Patients are denied access to life saving medicines waiting for government agencies to decide if they can be provided by the public sector. Once a medicine has received regulatory approval, it cannot be adopted by the public health system until the government decides whether it can be included on the National Formulary List and if so at what rate it will be reimbursed. These decisions can take several years, further delaying access to medicine and undermining patient choice. Such delays would be particularly damaging for new Covid medical technologies.

Policy recommendation

  • Governments should update National Formularies and reimbursement lists dynamically, instead of publishing new lists annually or less frequently.

2.3 Promote open markets in medicines

Many countries try to promote industrial and economic development by requiring companies to locate parts of their value chains within their borders in return for license to operate. Examples include banning the importation of drugs that have a locally-manufactured equivalent; prioritising local companies in state procurement tenders; and dictating where companies to locate manufacturing facilities in return for market access.

Such “localised barriers to trade” (LBTs) balkanise value-chains and drive up the end price of medicines by requiring firms to create multiple and duplicative local manufacturing plants. They also reduce numbers of medicine suppliers, leading to higher prices, fewer choices and shortages.

In the context of Covid-19, such regulations could stand in the way in the rapid manufacture and global distribution of new vaccines and therapeutics.

Policy recommendation

  • WTO members should work towards a stronger role for the WTO in enforcing existing laws regarding local content requirements and establish a comprehensive database to track LBTs worldwide.

3. Support innovation, including intellectual property rights, during the Covid-19 crisis

Biopharmaceutical innovation will play a pivotal role in resolving the Covid-19 crisis, both in the form of new treatments that can mitigate the worst effects of the disease, and ultimately a preventative vaccine.
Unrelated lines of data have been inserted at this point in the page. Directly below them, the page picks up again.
(** One extension that ends where the final 20 bytes begin. *)
Lemma extension_loop_guard_witness :
  Gin.parse_extensions 2 fitting_extension_cursor
  = Some ([Gin.IExtension (Gin.mkExtension (lit "TREE") 3 (lit "xyz"))],
          Ok {| Gin.buf := fitting_extension_index; Gin.fpos := 23 |})
  /\ Gin.fpos fitting_extension_cursor + 8 + 3
     <= len (Gin.buf fitting_extension_cursor) - 20.
Proof.
  destruct (extension_loop_guard fitting_extension_cursor
              ltac:(vm_compute; split; discriminate))
    as (_ & Hstep & _ & _).
  split.
  - rewrite (Hstep ltac:(vm_compute; discriminate) 1%nat). vm_compute. reflexivity.
  - vm_compute. discriminate.
Defined.

(** ** Further properties of the metadata store *)

(** A sequential read that succeeded: what it returned and where it left
    the cursor. *)
Lemma offset_read_seq_Ok n self bs self' :
  offset_read n None self = Ok (bs, self') ->
  bs = py_slice (data self) (pos self) (pos self + n)
  /\ self' = {| data := data self; pos := pos self + n |}
  /\ pos self + n <= len (data self).
Proof.
  unfold offset_read.
  destruct (Z.ltb_spec (len (data self)) (pos self + n)); [discriminate|].
  intros [= <- <-]. auto.
Qed.

(** [read_u32] as an equation. *)
Lemma read_u32_eq self :
  0 <= pos self ->
  read_u32 self =
  if len (data self) <? pos self + 4 then Raise out_of_bounds
  else Ok (word_at (data self) (pos self),
           {| data := data self; pos := pos self + 4 |}).
Proof.
  intros Hpos. unfold read_u32, offset_read.
  destruct (Z.ltb_spec (len (data self)) (pos self + 4)); [reflexivity|].
  cbn [mbind result_bind]. unfold unpack_uint.
  rewrite len_py_slice_inside by lia. reflexivity.
Qed.

Lemma words_at_S d p n :
  words_at d p (S n) = word_at d p :: words_at d (p + 4) n.
Proof.
  unfold words_at. simpl seq. simpl map. f_equal.
  - f_equal. lia.
  - rewrite <- seq_shift, map_map. apply map_ext. intros i. f_equal. lia.
Qed.

Lemma length_words_at d p n : length (words_at d p n) = n.
Proof. unfold words_at. now rewrite length_map, length_seq. Qed.

(** [count] words read in a row: all of them are there, or the read
    that runs over the end raises. *)
Lemma repeat_read_u32_eq count : forall self,
  0 <= pos self ->
  repeat_read read_u32 count self =
  if (0 <? Z.of_nat count) && (len (data self) <? pos self + 4 * Z.of_nat count)
  then Raise out_of_bounds
  else Ok (words_at (data self) (pos self) count,
           {| data := data self;
              pos := pos self + 4 * Z.of_nat count |}).
Proof.
  induction count as [|count IH]; intros self Hpos.
  - simpl. destruct self as [d p]. simpl. do 3 f_equal. lia.
  - cbn [repeat_read]. rewrite read_u32_eq by assumption.
    destruct (Z.ltb_spec 0 (Z.of_nat (S count))); [|lia]. cbn [andb].
    destruct (Z.ltb_spec (len (data self)) (pos self + 4)) as [Hshort|Hfits].
    + destruct (Z.ltb_spec (len (data self)) (pos self + 4 * Z.of_nat (S count)));
        [reflexivity | lia].
    + cbn [mbind result_bind]. rewrite IH by (simpl; lia). simpl data. simpl pos.
      destruct (Z.ltb_spec 0 (Z.of_nat count)) as [Hmore|Hnone]; cbn [andb].
      * destruct (Z.ltb_spec (len (data self)) (pos self + 4 + 4 * Z.of_nat count));
          destruct (Z.ltb_spec (len (data self)) (pos self + 4 * Z.of_nat (S count)));
          try lia; [reflexivity|].
        cbn [mbind result_bind]. rewrite words_at_S. do 3 f_equal. lia.
      * destruct (Z.ltb_spec (len (data self)) (pos self + 4 * Z.of_nat (S count)));
          [lia|].
        cbn [mbind result_bind]. rewrite words_at_S. do 3 f_equal. lia.
Qed.

(** [_read_offsets] as an equation: the count, four bytes that are not
    looked at, and the address words. *)
Lemma _read_offsets_eq blk :
  0 <= pos blk ->
  _read_offsets blk =
  let count := word_at (data blk) (pos blk) in
  if (len (data blk) <? pos blk + 4)
     || ((0 <? count) && (len (data blk) <? pos blk + 8 + 4 * count))
  then Raise out_of_bounds
  else Ok (words_at (data blk) (pos blk + 8) (Z.to_nat count),
           {| data := data blk; pos := pos blk + 8 + 4 * count |}).
Proof.
  intros Hpos. unfold _read_offsets. rewrite read_u32_eq by assumption.
  destruct (Z.ltb_spec (len (data blk)) (pos blk + 4)); [reflexivity|].
  cbn [mbind result_bind orb]. unfold range_len, skip. cbv zeta.
  assert (0 <= word_at (data blk) (pos blk)) as Hcount
    by (unfold word_at; apply be_uint_range).
  rewrite repeat_read_u32_eq by (simpl; lia). simpl data. simpl pos.
  rewrite Z2Nat.id by assumption.
  replace (pos blk + 4 + 4 + 4 * word_at (data blk) (pos blk))
    with (pos blk + 8 + 4 * word_at (data blk) (pos blk)) by lia.
  replace (pos blk + 4 + 4) with (pos blk + 8) by lia.
  reflexivity.
Qed.

Lemma repeat_read_inv {A} (f : DataBlock -> result (A * DataBlock))
    (Q : DataBlock -> Prop) :
  (forall self x self', Q self -> f self = Ok (x, self') -> Q self') ->
  forall count self xs self',
    Q self -> repeat_read f count self = Ok (xs, self') -> Q self'.
Proof.
  intros Hf. induction count as [|count IH]; intros self xs self' HQ H; simpl in H.
  - now injection H as _ <-.
  - unbind. injection H as _ <-. eauto.
Qed.

(** A table-of-contents entry takes at least five bytes and ends inside
    the buffer. *)
Lemma read_toc_entry_Ok blk x blk' :
  0 <= pos blk ->
  read_toc_entry blk = Ok (x, blk') ->
  data blk' = data blk /\ pos blk + 5 <= pos blk' <= len (data blk').
Proof.
  intros Hpos. unfold read_toc_entry. intros H. unbind.
  repeat match goal with
         | Hr : offset_read _ None _ = Ok _ |- _ =>
           apply offset_read_seq_Ok in Hr; destruct Hr as (-> & -> & ?); simpl in *
         | Hu : unpack_uint _ _ = Ok _ |- _ => apply unpack_uint_range in Hu
         end.
  match goal with Hr : read_u32 _ = Ok _ |- _ =>
    rewrite read_u32_eq in Hr by (simpl; lia); simpl in Hr;
    match type of Hr with context [?a <? ?b] =>
      destruct (Z.ltb_spec a b); [discriminate Hr|]
    end
  end.
  simplify_eq/=. split; [reflexivity | lia].
Qed.

(** X1.  Construction refuses a file in this order: fewer than 36 bytes;
    then a first or second 32-bit word that is not 0x00000001 or
    0x42756431; then two readings of the root offset (words at bytes 8 and
    16) that differ; then a root table (root size at byte 12) that would
    end behind the file, although the table is not read from there. *)
Theorem construction_rejects (d : list byte) :
  (len d < 36 ->
   new_DS_Store d
   = Raise (ParsingError "Data length insufficient for header parsing."))
  /\ (36 <= len d ->
      word_at d 0 <> 0x1 \/ word_at d 4 <> 0x42756431 ->
      new_DS_Store d = Raise (ParsingError "Invalid magic bytes in header."))
  /\ (36 <= len d ->
      word_at d 0 = 0x1 -> word_at d 4 = 0x42756431 ->
      word_at d 8 <> word_at d 16 ->
      new_DS_Store d = Raise (ParsingError "Header offset mismatch."))
  /\ (36 <= len d ->
      word_at d 0 = 0x1 -> word_at d 4 = 0x42756431 ->
      word_at d 8 = word_at d 16 ->
      len d < word_at d 8 + 4 + word_at d 12 ->
      new_DS_Store d = Raise out_of_bounds).
Proof.
  unfold new_DS_Store. pose proof (_read_header_steps d) as Hh. cbv zeta in Hh.
  change (be_uint (py_slice d 0 4)) with (word_at d 0) in Hh.
  change (be_uint (py_slice d 4 8)) with (word_at d 4) in Hh.
  change (be_uint (py_slice d 8 12)) with (word_at d 8) in Hh.
  change (be_uint (py_slice d 12 16)) with (word_at d 12) in Hh.
  change (be_uint (py_slice d 16 20)) with (word_at d 16) in Hh.
  rewrite Hh. clear Hh.
  repeat split.
  - intros Hshort. destruct (Z.ltb_spec (len d) 36); [reflexivity | lia].
  - intros Hlong Hmagic. destruct (Z.ltb_spec (len d) 36); [lia|].
    destruct (Z.eqb_spec (word_at d 0) 1), (Z.eqb_spec (word_at d 4) 1114989617);
      try reflexivity.
    lia.
  - intros Hlong -> -> Hdiff. destruct (Z.ltb_spec (len d) 36); [lia|].
    simpl. destruct (Z.eqb_spec (word_at d 8) (word_at d 16)); [lia | reflexivity].
  - intros Hlong -> -> Hsame Hover. destruct (Z.ltb_spec (len d) 36); [lia|].
    simpl. rewrite Hsame, Z.eqb_refl. simpl. rewrite <- Hsame.
    destruct (Z.ltb_spec (len d) (word_at d 8 + 4 + word_at d 12)); [reflexivity | lia].
Qed.

(** Files refused at each of the four checks: 20 bytes; a first byte 01;
    a second offset reading 0x21 against 0x20; a file cut at byte 100 whose
    root table would end at byte 196. *)
Lemma construction_rejects_witness :
  new_DS_Store (firstn 20 chain_store_bytes)
  = Raise (ParsingError "Data length insufficient for header parsing.")
  /\ new_DS_Store (x01 :: skipn 1 chain_store_bytes)
     = Raise (ParsingError "Invalid magic bytes in header.")
  /\ new_DS_Store (firstn 19 chain_store_bytes ++ x21 :: skipn 20 chain_store_bytes)
     = Raise (ParsingError "Header offset mismatch.")
  /\ new_DS_Store (firstn 100 chain_store_bytes) = Raise out_of_bounds.
Proof.
  split; [|split; [|split]].
  - apply (construction_rejects (firstn 20 chain_store_bytes)).
    vm_compute. reflexivity.
  - apply (construction_rejects (x01 :: skipn 1 chain_store_bytes)).
    + vm_compute. discriminate.
    + left. vm_compute. discriminate.
  - apply (construction_rejects
             (firstn 19 chain_store_bytes ++ x21 :: skipn 20 chain_store_bytes)).
    + vm_compute. discriminate.
    + vm_compute. reflexivity.
    + vm_compute. reflexivity.
    + vm_compute. discriminate.
  - apply (construction_rejects (firstn 100 chain_store_bytes)).
    + vm_compute. discriminate.
    + vm_compute. reflexivity.
    + vm_compute. reflexivity.
    + vm_compute. reflexivity.
    + vm_compute. reflexivity.
Defined.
Such life-saving technology is less likely to be forthcoming if governments sacrifice intellectual property (IP) rights, even before such technologies have been invented.

IP rights facilitate cooperation and the sharing of proprietary data, know-how and technology between different and often competing companies and organisations, both domestically and across borders. They also provide an incentive for the private sector to commit and share resources with competitors to manufacture billions of doses and distribute them globally in a short space of time. Even if IP rights were confiscated, no government has the capacity to manufacture novel, complex vaccines and medicines at vast scale. Cooperation with rights holders is surely preferable to confiscation.

The IP system is working well in the pandemic.  There are now over 1240 active clinical trials on 534 unique therapies, and there are 43 unique vaccines being tested.

There is no evidence that IP rights will pose a barrier to access, as most companies working in this area have stated any new products will be available on a non-profit basis. This is welcome, although it is important as many organisations as possible are incentivised to commit their resources to COVID-19 treatments and vaccines through the IP system.

Policy recommendations

  • Now is not the time to undermine IP rights. They underpin the global medicine innovation ecosystem. Governments should therefore commit to cooperating with the private sector in the quest for Covid-19 treatments and vaccines.